Commentary

What a shock: NCAA sanctions against Syracuse don't affect 2003 title

NCAA heavily sanctions Syracuse basketball but avoids stripping them of 2003 national championship

The NCAA needs to sponsor a "Shell Game" championship, given its continued excellence in that sport.

The governing body of college athletics, even in handing down severe sanctions against Syracuse basketball on Friday, continues to send a time-honored message: Winning trumps all.

Now, the news at Syracuse certainly was not good.  The NCAA suspended Coach Jim Boeheim for nine games next year, proving again that active coaches should never be elected to the Hall of Fame. But that's another story.
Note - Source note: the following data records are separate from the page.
(* ===== verification/Commit.v ===== *)
(** * The commit protocol of the table writer

    [writer.rs]: the recovery of staging leftovers, the writer's view of the
    current snapshot, the publication of a manifest with its checkpoint, and
    [commit_deletes].  Random transaction ids, the clock and the process-wide
    cache of sidecars are arguments. *)

From S2P Require Import Prelude Bytes StableSort Text OrdMap RowId Storage Json Arrow Schema Manifest.
From S2P Require Import RowGroupMeta CommitDelta MutationWal Gc BTreeIndex SecondaryIndex DatabaseCatalog.
From Stdlib Require Import Ascii String.

#[local] Open Scope list_scope.
#[local] Open Scope Z_scope.

(** ** Text *)

(** [s.rsplit(pat).next()]: what follows the last occurrence of [pat], all of [s]
    if there is none. *)
Fixpoint after_last (pat s : string) : option string :=
  match s with
  | EmptyString => strip_prefix pat s
  | String _ s' =>
      match after_last pat s' with
      | Some r => Some r
      | None => strip_prefix pat s
      end
  end.
Definition rsplit_next (pat s : string) : string := default s (after_last pat s).

Definition hex_char (d : Z) : ascii :=
  ascii_of_N (Z.to_N (if d <? 10 then 48 + d else 87 + d)).
(** [format!("{:016x}", n)]: the 16 hexadecimal digits of a [u64]. *)
Fixpoint fmt_hex (digits : nat) (n : Z) (acc : string) : string :=
  match digits with
  | O => acc
  | S digits => fmt_hex digits (n / 16) (String (hex_char (n mod 16)) acc)
  end.
Definition fmt_016x (n : u64) : string := fmt_hex 16 n "".

(** [hex::encode]. *)
Class HexEncode := hex_encode : bytes → string.
Class HexLaws `{!Hex, !HexEncode} := hex_decode_encode b : hex_decode (hex_encode b) = Some b.

(** ** The writer *)

(** [Writer]; the storage is the state of the monad, the lock's timeout is the
    storage's. *)
Record Writer := mkWriter {
  w_table : string;
  w_schema : Schema;
  w_wal_mode : bool;
  w_wal_checkpoint_threshold : usize;
}.
(** What a commit draws from the outside: the random part of its transaction id
    and the clock each time it is read. *)
Record CommitEnv := mkEnv {
  ce_uuid : string;
  ce_started_at : string;
  ce_checkpoint_at : string;
  ce_committed_at : string;
}.

(** [serde_json::json!({"txn_id", "started_at", "schema_id", "files"})]. *)
Definition intent_value (txn_id started_at : string) (schema_id : u64) (files : list string) : Value :=
  VObject (put "txn_id" txn_id $ put "started_at" started_at $ put "schema_id" schema_id $
           put "files" files []).

Section protocol.
Context `{!Sha256, !SerdeJson, !HashOrder, !Hex, !Rkyv} {St : Type} `{!Storage St}.

(** ** Staging leftovers *)

Definition ensure_dir (path : string) : M St unit :=
  match! st_list path as r in
  match r with
  | Ok _ => m_ret tt
  | Err e =>
      if is_not_found e then
        let tmp := path +:+ "/.keep" in
        let! _ := st_write tmp [] in
        best_effort (st_delete tmp)
      else m_lift (Err e)
  | Panic => m_lift Panic
  end.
The NCAA cited Syracuse for violations dating to 2001 and forced the school to vacate 108 victories. It also docked the basketball program 12 scholarships over the next four years.

Here, though, is the beautiful part.

The NCAA brilliantly kept alive its streak of never stripping a college basketball team of its national title. 

The vacation of games levied against Syracuse skipped right over 2003, the year Carmelo Anthony led the Orange to the NCAA title.

Whew...what a fortunate hop-scotch of justice. Or, actually, this is the way it always works.

The official NCAA record book is riddled with asterisks for teams that have had to vacate things that don't matter. Two of John Calipari's teams (Massachusetts, Memphis) were forced to vacate Final Four appearances, but of course not the championship he won at Kentucky.

Michigan's "Fab Five" Final Four trips of 1992 and 1993 were rescinded by sanctions--good thing the Wolverines didn't win it those years.

Isn't it interesting that UCLA has won a record 11 NCAA titles but had only had vacate a Final Four it didn't win, under Larry Brown, in 1980?

The NCAA eviscerated Ohio State's non-winning Final Four run of 1999, demanding in Soviet-era style that statistics be purged from the annals of history.

Minnesota had to vacate the 1997 Final Four that Arizona won.

It just so happens, conveniently, that no NCAA championship team has committed a crime worthy of forfeiture.

Syracuse will pay a price for its misdeeds, but not the ultimate one.

What about USC's football championship of 2004?  Didn't the NCAA strip the Trojans of the championship?

No, the NCAA was only in charge of the over-the-top sanctions handed down in the Reggie Bush case.

The NCAA does not run college football, never has, and thus the Trojans were stripped by the six power-conference commissioners who ran the now extinct Bowl Championship Series.

If USC wants to sue the BCS over that title, good luck, because the BCS folded.

It is interesting to note that Daryl Gross, the Syracuse athletic director in charge during much of the infractions-filled last decade, once served under Mike Garrett at USC.

The lesson of Friday's announcement was clear: The NCAA will not tolerate chicanery but also will not take away the reason why most schools cheat: to win titles that will be cherished forever.

The reason is obvious: the NCAA, running more scared than ever, doesn't want to get sued.

Up next on the NCAA duplicity docket is the academic fraud case embroiling the University of North Carolina, one of the pillars of the college basketball community.

Nervous Tar Heel fans can probably rest easy knowing that--no matter how serious or systemic the cheating turned out to be over the last two decades--none of it happened in the glorious championships seasons of 2005 and 2009.

We can safely assume, however,  that North Carolina's Final Four appearance in 2008--the year Kansas won--could be in serious, serious jeopardy.